Os pneus de um carro de Fórmula 1 não são mais como pneus normais, não tem mais a função “cotidiana” de apenas ser o contato do equipamento com o solo. Hoje, os pneus são uma peça rigorosa, um filtro tão poderoso que é capaz de se sobrepor às mais importantes inovações aerodinâmicas, a mais avançada unidade motriz, ao mais arrojado dos pilotos que não utilizar seu talento em favor deles, ou ao mais capaz dos engenheiros.

O melhor carro pode, sim, ser derrotado por um carro inferior. Equipes médias podem conseguir bons resultados se dominarem o uso dos pneus (lembrem-se da Lotus em 2012 e 2013, dos pódios de Sergio Perez com a Sauber em 2012, ou o quanto a própria Mercedes sofreu com o aquecimento excessivo de pneus nos primeiros anos da Pirelli). Após tantos anos de mudanças, tentativas (louve-se a intenção) e implementações de soluções (algumas delas com efeitos terrivelmente nocivos como o DRS, mas este é uma assunto para uma próxima coluna), esta é sem dúvida a mais efetiva das regras, aquela que atingiu, sem tirar da pista a essência do espetáculo e do automobilismo, seu objetivo de concepção.

E assim entramos naquilo que eu julgo que será o mais divertido de exercer neste espaço: a reflexão.

Raciocinemos juntos, amigos: Por que precisamos de algo com essa força de influência tão forte para fazer das corridas algo minimamente atraente?

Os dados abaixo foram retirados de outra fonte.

(** Two spellings of one word have the same non-ASCII runs and the same
    letters case apart, so any Unicode table upper-cases them alike. *)
Lemma spells_upperFrom (unicodeUpper : string -> string)
    (category spelling run : string) :
  spells category spelling = true ->
  upperFrom unicodeUpper run spelling = upperFrom unicodeUpper run category.
Proof.
  revert spelling run; induction category as [|c category IH];
    intros [|d spelling] run; cbn [spells upperFrom]; try discriminate;
    [reflexivity|].
  intro H. apply andb_true_iff in H. destruct H as [Hc Hs].
  pose proof (same_letter_upperAscii _ _ Hc) as Hup.
  destruct (isAscii d) eqn:Hd.
  - assert (Hc' : isAscii c = true).
    { rewrite <- upperAscii_isAscii, <- Hup, upperAscii_isAscii. exact Hd. }
    rewrite Hc', Hup. now rewrite (IH _ EmptyString Hs).
  - assert (Hcd : c = d).
    { unfold same_letter in Hc. apply orb_true_iff in Hc.
      destruct Hc as [Hc | Hc]; apply Ascii.eqb_eq in Hc; [exact Hc|].
      now rewrite (upperAscii_outside_ascii _ Hd) in Hc. }
    subst c. rewrite Hd. apply (IH _ _ Hs).
Qed.

Lemma spells_toUpperCase (unicodeUpper : string -> string)
    (category spelling : string) :
  spells category spelling = true ->
  toUpperCase unicodeUpper spelling = toUpperCase unicodeUpper category.
Proof. apply spells_upperFrom. Qed.

Lemma truthy_member (v : Value) (k : string) :
  truthy v = true -> member v k = Ok (field v k).
Proof.
  destruct v as [[| | | | |]|]; cbn; try discriminate; reflexivity.
Qed.

Lemma eq_SUCCESS_string (s : string) :
  eq_SUCCESS (Some (JStr s)) = Ok true <-> s = "SUCCESS".
Proof.
  cbn. split.
  - intro H. injection H as H. now apply String.eqb_eq.
  - intro H. f_equal. now apply String.eqb_eq.
Qed.

(** A payload that compares equal to 'SUCCESS' is not [null]. *)
Lemma eq_SUCCESS_field_truthy (payload : Json) :
  eq_SUCCESS (field (Some payload) "status") = Ok true ->
  truthy (Some payload) = true.
Proof.
  destruct payload; cbn; try discriminate; reflexivity.
Qed.

Lemma member_field (payload : Json) (k : string) :
  payload <> JNull -> member (Some payload) k = Ok (field (Some payload) k).
Proof.
  destruct payload; intro H; try reflexivity. now destruct H.
Qed.

Lemma concat_map_nil {X Y : Type} (l : list X) :
  concat (map (fun _ => @nil Y) l) = [].
Proof.
  induction l as [|x l IH]; cbn; [reflexivity | exact IH].
Qed.

Lemma calls_app (t t' : list Entry) :
  calls (t ++ t') = (calls t ++ calls t')%list.
Proof.
  induction t as [|[c r | now] t IH]; cbn; [reflexivity | | exact IH].
  now rewrite IH.
Qed.

Lemma calls_map_Called {X : Type} (f : X -> Call) (g : X -> result Data)
    (l : list X) :
  calls (map (fun x => Called (f x) (g x)) l) = map f l.
Proof.
  induction l as [|x l IH]; cbn; [reflexivity|]. now rewrite IH.
Qed.

Lemma rejections_fulfilled {X : Type} (l : list X) :
  rejections (map (@Ok X) l) = [].
Proof.
  induction l as [|x l IH]; cbn; [reflexivity | exact IH].
Qed.

Lemma values_fulfilled {X : Type} (l : list X) :
  values (map (@Ok X) l) = l.
Proof.
  induction l as [|x l IH]; cbn; [reflexivity|]. now rewrite IH.
Qed.

(** A list of promises is all fulfilled exactly when it is the list of
    its values. *)
Lemma fulfilled_spec {X : Type} (promises : list (result X)) (l : list X) :
  fulfilled promises = Some l <-> promises = map (@Ok X) l.
Proof.
  unfold fulfilled. split.
  - revert l; induction promises as [|[x | e] promises IH]; intros l H;
      cbn in H.
    + injection H as <-. reflexivity.
    + destruct (rejections promises) eqn:Hr; [|discriminate H].
      injection H as <-. cbn. f_equal. now apply IH.
    + discriminate H.
  - intros ->. now rewrite rejections_fulfilled, values_fulfilled.
Qed.

Lemma earliest_is_a_rejection (n : nat) (e : Error) (others : list Error) :
  In (nth n (e :: others) e) (e :: others).
Proof.
  destruct (Nat.lt_ge_cases n (length (e :: others))) as [Hlt | Hge].
  - now apply nth_In.
  - rewrite nth_overflow by exact Hge. now left.
Qed.

(** ** Facts about traces *)

Lemma first_rejection_app (t t' : list Entry) :
  first_rejection (t ++ t')
  = match first_rejection t with
    | Some e => Some e
    | None => first_rejection t'
    end.
Proof.
  induction t as [|[c [d | e] | now] t IH]; cbn; auto.
Qed.

Lemma first_rejection_lookups (repoName : Value) (commits : list string)
    (answers : list (result (list string))) :
  length answers = length commits ->
  first_rejection (lookup_entries repoName commits answers)
  = hd_error (rejections answers).
Proof.
  revert answers; induction commits as [|c commits IH];
    intros [|[ids | e] answers] Hlen; try discriminate Hlen;
    try reflexivity.
  injection Hlen as Hlen. unfold lookup_entries in *; cbn.
  exact (IH _ Hlen).
Qed.
(** [[getattr(self.channels, ch).s.name for ch in ids]] *)
Fixpoint hint_fields (comps : Py.dict ScalerChannel.t) (ids : list string)
  : Py.Exn + list string :=
  match ids with
  | [] => inr []
  | ch :: rest =>
      match Py.get ch comps with
      | None => inl (Py.AttributeError ch)
      | Some c =>
          match hint_fields comps rest with
          | inl e => inl e
          | inr fs => inr (Signal.name (ScalerChannel.s c) :: fs)
          end
      end
  end.

(** [select_channels] *)
Definition select_channels (hw : HW) (chan_names : list string) (self : t) : Outcome t :=
  let self := match_names hw self in
  match name_map_loop hw (components (channels self)) [] with
  | inl e => Raised e self
  | inr name_map =>
      match read_attrs_loop name_map chan_names ["chan01"] with
      | inl e => Raised e self
      | inr read_attrs_ =>
          let self := set_attrs read_attrs_ self in
          match hint_fields (components (channels self)) (tl read_attrs_) with
          | inl e => Raised e self
          | inr fs => Returned (set_hints fs self)
          end
      end
  end.

(** The statements of [select_channels] that follow the dict comprehension,
    from the loop over [chan_names] to the hints, as a function of the local
    [name_map]. *)
Definition select_tail (name_map : Py.dict string) (chan_names : list string) (self : t)
  : Outcome t :=
  match read_attrs_loop name_map chan_names ["chan01"] with
  | inl e => Raised e self
  | inr read_attrs_ =>
      let self := set_attrs read_attrs_ self in
      match hint_fields (components (channels self)) (tl read_attrs_) with
      | inl e => Raised e self
      | inr fs => Returned (set_hints fs self)
      end
  end.

(** A method call on the device, as a caller that goes on after an exception
    sees it. *)
Inductive Op : Type :=
| CallMatchNames (hw : HW)
| CallSelectChannels (hw : HW) (chan_names : list string).

Definition step (self : t) (op : Op) : t :=
  match op with
  | CallMatchNames hw => match_names hw self
  | CallSelectChannels hw chan_names => after (select_channels hw chan_names self)
  end.

(** The device after a sequence of calls. *)
Definition run (ops : list Op) (self : t) : t := fold_left step ops self.

End ScalerCH.

(** ** A concrete installation, for the worked cases *)

Module Example.
(** The framework's usual naming: parent name, underscore, attribute. *)
Definition ophyd_fw : Framework :=
  {| child_name := fun parent attr => parent ++ "_" ++ attr;
     default_read_attrs := [];
     default_configuration_attrs := [];
     default_hints := [] |}.

(** A control system from a table of addresses and values; every other
    address reads as the empty string. *)
Definition hw_of (table : list (string * string)) : HW :=
  fun pv => match Py.get pv table with Some v => v | None => "" end.

(** Channels 1, 4 and 9 are named, the others are not. *)
Definition hw_149 : HW :=
  hw_of [("XF:SC.NM1", "I0"); ("XF:SC.NM4", "It"); ("XF:SC.NM9", "If")].

(** Channels 3 and 5 are named A and B. *)
Definition hw_AB : HW := hw_of [("XF:SC.NM3", "A"); ("XF:SC.NM5", "B")].

(** Channels 2 and 6 are both named X. *)
Definition hw_XX : HW := hw_of [("XF:SC.NM2", "X"); ("XF:SC.NM6", "X")].

Definition sc (hw : HW) : ScalerCH.t := ScalerCH.init ophyd_fw hw "XF:SC" "sc".

Definition chan_ids : list string :=
  ["chan01"; "chan02"; "chan03"; "chan04"; "chan05"; "chan06"; "chan07"; "chan08";
   "chan09"; "chan10"; "chan11"; "chan12"; "chan13"; "chan14"; "chan15"; "chan16";
   "chan17"; "chan18"; "chan19"; "chan20"; "chan21"; "chan22"; "chan23"; "chan24";
   "chan25"; "chan26"; "chan27"; "chan28"; "chan29"; "chan30"; "chan31"; "chan32"].

(** A framework whose two defaults differ: every member in the read set,
    none in the configuration read set. *)
Definition split_fw : Framework :=
  {| child_name := fun parent attr => parent ++ "_" ++ attr;
     default_read_attrs := chan_ids;
     default_configuration_attrs := [];
     default_hints := [] |}.
End Example.

(** * Properties *)

(** ** Dictionaries *)

Section DictFacts.
Context {V : Type}.
Implicit Types (d : Py.dict V) (k : string) (v : V).

Lemma get_set k k' v d :
  Py.get k (Py.set k' v d) = if String.eqb k k' then Some v else Py.get k d.
Proof.
  induction d as [|[k0 v0] d IH]; simpl.
  - destruct (String.eqb k k'); reflexivity.
  - destruct (String.eqb k' k0) eqn:E'; simpl.
    + apply String.eqb_eq in E'. subst k0.
      destruct (String.eqb k k'); reflexivity.
    + destruct (String.eqb k k0) eqn:E0.
      * apply String.eqb_eq in E0. subst k0.
        rewrite String.eqb_sym, E'. reflexivity.
      * exact IH.
Qed.
Lemma strip_spaces msg : forallb isspace msg = true -> strip msg = [].
Proof. intros H. unfold strip. now rewrite (lstrip_spaces _ H). Qed.

Lemma send_handler_blank E msg w :
  forallb isspace msg = true -> send_handler E msg w = (Ok tt, w).
Proof. intros H. unfold send_handler. now rewrite (strip_spaces _ H). Qed.

Lemma quiet_not_save evs :
  forallb quiet evs = true -> existsb is_save evs = false /\ existsb is_reply evs = false.
Proof.
  induction evs as [|e evs IH]; cbn [forallb existsb]; [now split|].
  intros H. apply andb_true_iff in H as [He H]. destruct (IH H) as [-> ->].
  destruct e as [| | | |p [|]|]; cbn in *; try discriminate; now split.
Qed.

(** The display loop only writes to the page. *)
Lemma display_history_effect hs : forall db s log,
  exists r evs,
    display_history hs (World db s log) = (r, World db s (log ++ evs))
    /\ forallb quiet evs = true.
Proof.
  induction hs as [|h hs IH]; intros db s log; cbn [display_history].
  - exists (Ok tt), []. now rewrite app_nil_r.
  - unfold bind at 1, lift at 1.
    destruct (getitem h "is_user") as [flag|e];
      [|exists (Raise e), []; now rewrite app_nil_r].
    unfold bind at 1, lift at 1.
    destruct (getitem h "message") as [m|e];
      [|exists (Raise e), []; now rewrite app_nil_r].
    unfold bind at 1, emit at 1. cbn [w_db w_session w_log].
    match goal with |- context [World db s (log ++ [?ev])] =>
      destruct (IH db s (log ++ [ev])) as (r & evs & -> & Hq); exists r, (ev :: evs)
    end.
    split; [now rewrite <- app_assoc | exact Hq].
Qed.

(** A run with no widget pressed only writes to the page. *)
Lemma script_no_action E db s log :
  exists r evs,
    script E NoAction (World db s log) = (r, World db s (log ++ evs))
    /\ forallb quiet evs = true.
Proof.
  destruct s as [[usr|] open hist]; unfold script, bind, get_session, ret, emit;
    cbn [w_db w_session w_log user chat_open history].
  - destruct open.
    + unfold chat_popup, bind, emit, get_session, ret. cbn [w_db w_session w_log history].
      match goal with |- context [display_history hist (World ?d ?s ?l)] =>
        destruct (display_history_effect hist d s l) as (r & evs & -> & Hq)
      end.
      destruct r as [[]|e].
      * eexists _, (_ :: _ :: _ :: evs ++ [_]). split.
        -- cbn [w_db w_session w_log]. rewrite <- !app_assoc. reflexivity.
        -- cbn [forallb quiet andb]. rewrite forallb_app, Hq. reflexivity.
      * eexists _, (_ :: _ :: _ :: evs). split.
        -- rewrite <- !app_assoc. reflexivity.
        -- exact Hq.
    + eexists _, [_]. split; reflexivity.
  - exists (Ok tt), []. now rewrite app_nil_r.
Qed.
(** A computation: the calls it made, in order, and how it ended. *)
Definition M (A : Type) : Type := (list WarnCall * Completion A)%type.

Definition throw {A : Type} (e : Error) : M A := ([], Throw e).

#[global] Instance M_ret : MRet M := fun A (a : A) => ([], Normal a).

#[global] Instance M_bind : MBind M := fun A B (k : A -> M B) (m : M A) =>
  match m with
  | (t, Normal a) => let '(t', r) := k a in (t ++ t', r)
  | (t, Throw e) => (t, Throw e)
  end.

(** [fn(message)]: the call is made, and ends as [fn] does on [message]. *)
Definition call (fn : WarnFn) (message : string) : M unit :=
  ([(fn, message)], outcome fn message).

(** The calls a computation made, and its completion. *)
Definition calls {A : Type} (m : M A) : list WarnCall := fst m.
Definition completion {A : Type} (m : M A) : Completion A := snd m.

(** ** [warnUnused] *)

(** A parameter or a destructured field with a default: [x = d]. *)
Definition or_default {A : Type} (x : option A) (d : A) : A :=
  match x with
  | Some a => a
  | None => d
  end.

(** The three fields [warnUnused] reads from its options. *)
Record Settings : Type := mkSettings {
  warn_fn : WarnFn;
  prefixes : list string;
  variables : list string;
}.

(** [const { warn = console.warn, ignorePrefixes = DEFAULT_IGNORE_PREFIXES,
            ignoreVariables = DEFAULT_IGNORE_VARIABLES } = options;]
    Destructuring [undefined] throws a TypeError. *)
Definition destructure (options : option WarnUnusedOptions) : M Settings :=
  match options with
  | None => throw (TypeError "Cannot destructure 'options' as it is undefined.")
  | Some o =>
      mret {| warn_fn := or_default (warn o) console_warn;
             prefixes := or_default (ignorePrefixes o) DEFAULT_IGNORE_PREFIXES;
             variables := or_default (ignoreVariables o) DEFAULT_IGNORE_VARIABLES |}
  end.
(** X3. When the directories the pass goes through have distinct names
    and no symbolic link, then however the pass ends, every one of them
    has as many entries as before, of the same kinds and in the same
    places, the same subdirectories, names that are still pairwise
    distinct and still no symbolic link: a rename never replaces an
    entry. *)
Theorem no_entry_is_lost (root : tree) (r d : bool) (out : list string)
        (t' : tree) (rs' : run_state) (st : status) :
  plain r root = true ->
  rename_in_directory root r d out = (t', rs', st) ->
  skeleton t' = skeleton root /\ plain r t' = true.
Proof.
  unfold rename_in_directory. intros Hwf H.
  destruct (rename_walk_keeps r d root Hwf _ _ _ _ H) as (H1 & H2 & _).
  now split.
Qed.

Lemma no_entry_is_lost_witness :
  skeleton (Dir true [("a-1.conf", Regular); ("a.conf", Regular);
                      ("a-2.conf", Regular)] [])
  = skeleton (Dir true [("a@x.conf", Regular); ("a.conf", Regular);
                        ("a@y.conf", Regular)] []).
Proof.
  exact (proj1 (no_entry_is_lost
                  (Dir true [("a@x.conf", Regular); ("a.conf", Regular);
                             ("a@y.conf", Regular)] [])
                  false false []
                  (Dir true [("a-1.conf", Regular); ("a.conf", Regular);
                             ("a-2.conf", Regular)] [])
                  (mkRun 2 1 ["Renamed: a@x.conf -> a-1.conf";
                              "Renamed: a@y.conf -> a-2.conf"])
                  Normal eq_refl eq_refl)).
Defined.

(** X4. When the directories the pass goes through have distinct names
    and no symbolic link, then however the pass ends, an entry that is
    not a regular file, or whose name does not match [*.conf], or whose
    stem has no [@], is still there under its name and with its kind,
    in every directory of the tree; with [-r] or without, and in a dry
    run. *)
Theorem other_entries_keep_their_names (root : tree) (r d : bool)
        (out : list string) (t' : tree) (rs' : run_state) (st : status) :
  plain r root = true ->
  rename_in_directory root r d out = (t', rs', st) ->
  keeps_entries root t'.
Proof.
  unfold rename_in_directory. intros Hwf H.
  now destruct (rename_walk_keeps r d root Hwf _ _ _ _ H) as (_ & _ & H3).
Qed.

Lemma other_entries_keep_their_names_witness :
  exists files' subs',
    resolve (Dir true [("a.conf", Regular)]
                 [("d", Dir true [("notes@home.txt", Regular);
                                  ("q.conf", Regular);
                                  ("pipe@x.conf", Special)] [])])
            ["d"]
    = Some (Dir true files' subs') /\
    lookup "notes@home.txt" files' = Some Regular /\
    lookup "pipe@x.conf" files' = Some Special.
Proof.
  destruct (other_entries_keep_their_names
              (Dir true [("a@x.conf", Regular)]
                   [("d", Dir true [("notes@home.txt", Regular);
                                    ("q@r.conf", Regular);
                                    ("pipe@x.conf", Special)] [])])
              true false []
              (Dir true [("a.conf", Regular)]
                   [("d", Dir true [("notes@home.txt", Regular);
                                    ("q.conf", Regular);
                                    ("pipe@x.conf", Special)] [])])
              (mkRun 2 0 ["Renamed: a@x.conf -> a.conf";
                          "Renamed: q@r.conf -> q.conf"])
              Normal eq_refl eq_refl
              ["d"] true
              [("notes@home.txt", Regular); ("q@r.conf", Regular);
               ("pipe@x.conf", Special)] [] eq_refl)
    as (files' & subs' & Hres & _ & _ & Hkeep).
  exists files', subs'. split; [exact Hres|].
  split; apply Hkeep; reflexivity.
Defined.

End KeepsProperties.

(** ** When the names a dry run reports are the names a real pass gives *)

Section PlannedProperties.

(** X5. The directories the pass goes through are writable, have
    distinct names and no symbolic link, and in each of them the names
    a dry run reports are all different. Then a real pass that returns
    has left every enumerated regular file whose stem has an [@] under
    the name planned for it in its directory as it was before the pass,
    and every other entry as it was. That name is the one the dry run
    reports: line for line, the real pass prints
    [Renamed: old -> new] where the dry run prints
    [[DRY-RUN] old -> new], and the two report the same count. *)
Theorem real_pass_follows_distinct_plans (root : tree) (r : bool)
        (out : list string) (t' : tree) (rs' : run_state) :
  plain r root = true ->
  writable_all r root = true ->
  distinct_plans r root = true ->
  rename_in_directory root r false out = (t', rs', Normal) ->
  t' = planned_tree r root /\
  stdout rs' = (out ++ pass_report false r root)%list /\
  (forall t1 rs,
      rename_in_directory root r true out = (t1, rs, Normal) ->
      stdout rs = (out ++ pass_report true r root)%list /\
      renamed rs = renamed rs') /\
  Forall2 (fun dry real =>
             exists file target,
               dry = dry_run_line file target /\
               real = renamed_line file target)
          (pass_report true r root) (pass_report false r root).
Proof.
  intros Hwf Hw Hd. unfold rename_in_directory. intros Hreal.
  destruct (rename_walk_as_planned r false root
              (or_intror (conj Hwf (conj Hw Hd))) (mkRun 0 0 out))
    as (rs1 & Hreal1 & Ho').
  rewrite Hreal1 in Hreal. injection Hreal as <- <-.
  split; [reflexivity|]. split; [assumption|].
  split; [|apply pass_report_lines].
  intros t1 rs Hdry.
  destruct (rename_walk_as_planned r true root (or_introl eq_refl)
              (mkRun 0 0 out)) as (rs2 & Hdry2 & Ho).
  rewrite Hdry2 in Hdry. injection Hdry as <- <-.
  split; [assumption|].
  destruct (rename_walk_counts r true root (or_introl eq_refl) _ _ _ Hdry2)
    as (Hc & _).
  destruct (rename_walk_counts r false root (or_intror Hwf) _ _ _ Hreal1)
    as (Hc' & _).
  congruence.
Qed.

Lemma real_pass_follows_distinct_plans_witness :
  Dir true [("a-1.conf", Regular); ("a.conf", Regular);
            ("b.conf", Regular); ("notes@x.txt", Regular)]
      [("d", Dir true [("a.conf", Regular)] [])]
  = planned_tree true
      (Dir true [("a@x.conf", Regular); ("a.conf", Regular);
                 ("b@y.conf", Regular); ("notes@x.txt", Regular)]
           [("d", Dir true [("a@z.conf", Regular)] [])]).
Proof.
  exact (proj1 (real_pass_follows_distinct_plans
                  (Dir true [("a@x.conf", Regular); ("a.conf", Regular);
                             ("b@y.conf", Regular);
                             ("notes@x.txt", Regular)]
                       [("d", Dir true [("a@z.conf", Regular)] [])])
                  true []
                  (Dir true [("a-1.conf", Regular); ("a.conf", Regular);
                             ("b.conf", Regular); ("notes@x.txt", Regular)]
                       [("d", Dir true [("a.conf", Regular)] [])])
                  (mkRun 3 1 ["Renamed: a@x.conf -> a-1.conf";
                              "Renamed: b@y.conf -> b.conf";
                              "Renamed: a@z.conf -> a.conf"])
                  eq_refl eq_refl eq_refl eq_refl)).
Defined.

End PlannedProperties.


(** ** Without [-r], and what is printed *)

Section TopLevel.
Import PyStr PyStrFacts PurePath PathFacts FSFacts.

(** The pass over a directory looks at its subdirectories by name
    only. *)
Lemma visit_all_subdir_names (w d : bool) (subs1 subs2 : subdirs_t)
      (l : list string) :
  map fst subs1 = map fst subs2 ->
  forall files rs,
    visit_all w subs1 d l files rs = visit_all w subs2 d l files rs.
Proof.
  intros Hn.
  assert (forall files c, exists_ files subs1 c = exists_ files subs2 c)
    as Hex by (intros; unfold exists_, names; now rewrite Hn).
  assert (forall fuel files stem ext c i,
             next_available_loop fuel files subs1 stem ext c i
             = next_available_loop fuel files subs2 stem ext c i) as Hloop.
  { induction fuel as [|fuel IH]; intros; cbn [next_available_loop];
      rewrite Hex; [reflexivity|]. now rewrite IH. }
  assert (forall files tb,
             final_target files subs1 tb = final_target files subs2 tb)
    as Hfinal.
  { intros. unfold final_target, next_available_name, names.
    now rewrite Hex, Hloop, Hn. }
  assert (forall files src dst,
             rename w files subs1 src dst = rename w files subs2 src dst)
    as Hren by (intros; unfold rename; now rewrite Hn).
  induction l as [|file rest IH]; intros files rs; [reflexivity|].
  cbn [visit_all].
  assert (visit w subs1 d file files rs = visit w subs2 d file files rs)
    as ->.
  { unfold visit. destruct (negb (is_file files file)); [reflexivity|].
    destruct (compute_target_name file); [|reflexivity].
    rewrite Hfinal. destruct (final_target files subs2 s); [|reflexivity].
    now rewrite Hren. }
  destruct (visit w subs2 d file files rs) as [[files1 rs1] st1].
  destruct st1; auto.
Qed.

(** X6. Without [-r] the pass hands the subdirectories back as they
    are, and when no entry of the directory is a symbolic link, what
    it does in the directory itself does not depend on what they hold,
    only on their names (which the existence checks see). *)
Theorem without_recursive_subdirectories_are_ignored
        (w d : bool) (files : files_t) (subs1 subs2 : subdirs_t)
        (out : list string) :
  no_links files = true ->
  map fst subs1 = map fst subs2 ->
  exists files' rs' st,
    rename_in_directory (Dir w files subs1) false d out
    = (Dir w files' subs1, rs', st) /\
    rename_in_directory (Dir w files subs2) false d out
    = (Dir w files' subs2, rs', st).
Proof.
  intros _ Hn. unfold rename_in_directory. cbn [rename_walk].
  assert (glob_conf files subs1 = glob_conf files subs2) as ->
      by (unfold glob_conf, names; now rewrite Hn).
  rewrite (visit_all_subdir_names w d subs1 subs2 _ Hn).
  destruct (visit_all w subs2 d (glob_conf files subs2) files (mkRun 0 0 out))
    as [[files1 rs1] st1].
  exists files1, rs1, st1. now destruct st1.
Qed.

Se a ideia é de que cada um vença por seus méritos próprios, que cada montadora entre para despejar sua capacidade de produção e criação, que cada um seja obrigado a construir seu chassi, sem compartilhá-lo com um time de menor orçamento, enfim: se a “filosofia central” que hoje esmaga equipes pequenas é a de que vença o melhor e maior, por seus próprios méritos e com seus caros recursos, por que não soltá-los sem interferências (como estas de pneus, entre outras) na pista e assim dar continuidade à “filosofia central”?

A resposta é simples: se isso for feito, não há corrida. Não há disputa. Se ficar pura e simplesmente por conta do poder das equipes, se ficar pura e simplesmente por conta do poderio financeiro e da tecnologia, a chance de vermos uma corrida com ultrapassagens, estratégias e indefinição do vencedor se reduzirá exponencialmente. A Fórmula 1 cria artifícios porque sabe que não haverá uma equalização, e isso é algo que ela deveria promover no conceito inicial do campeonato.

A regra dos pneus é efetiva e funciona muito bem, mas só existe porque a Fórmula 1 precisa de um antídoto contra seu próprio veneno.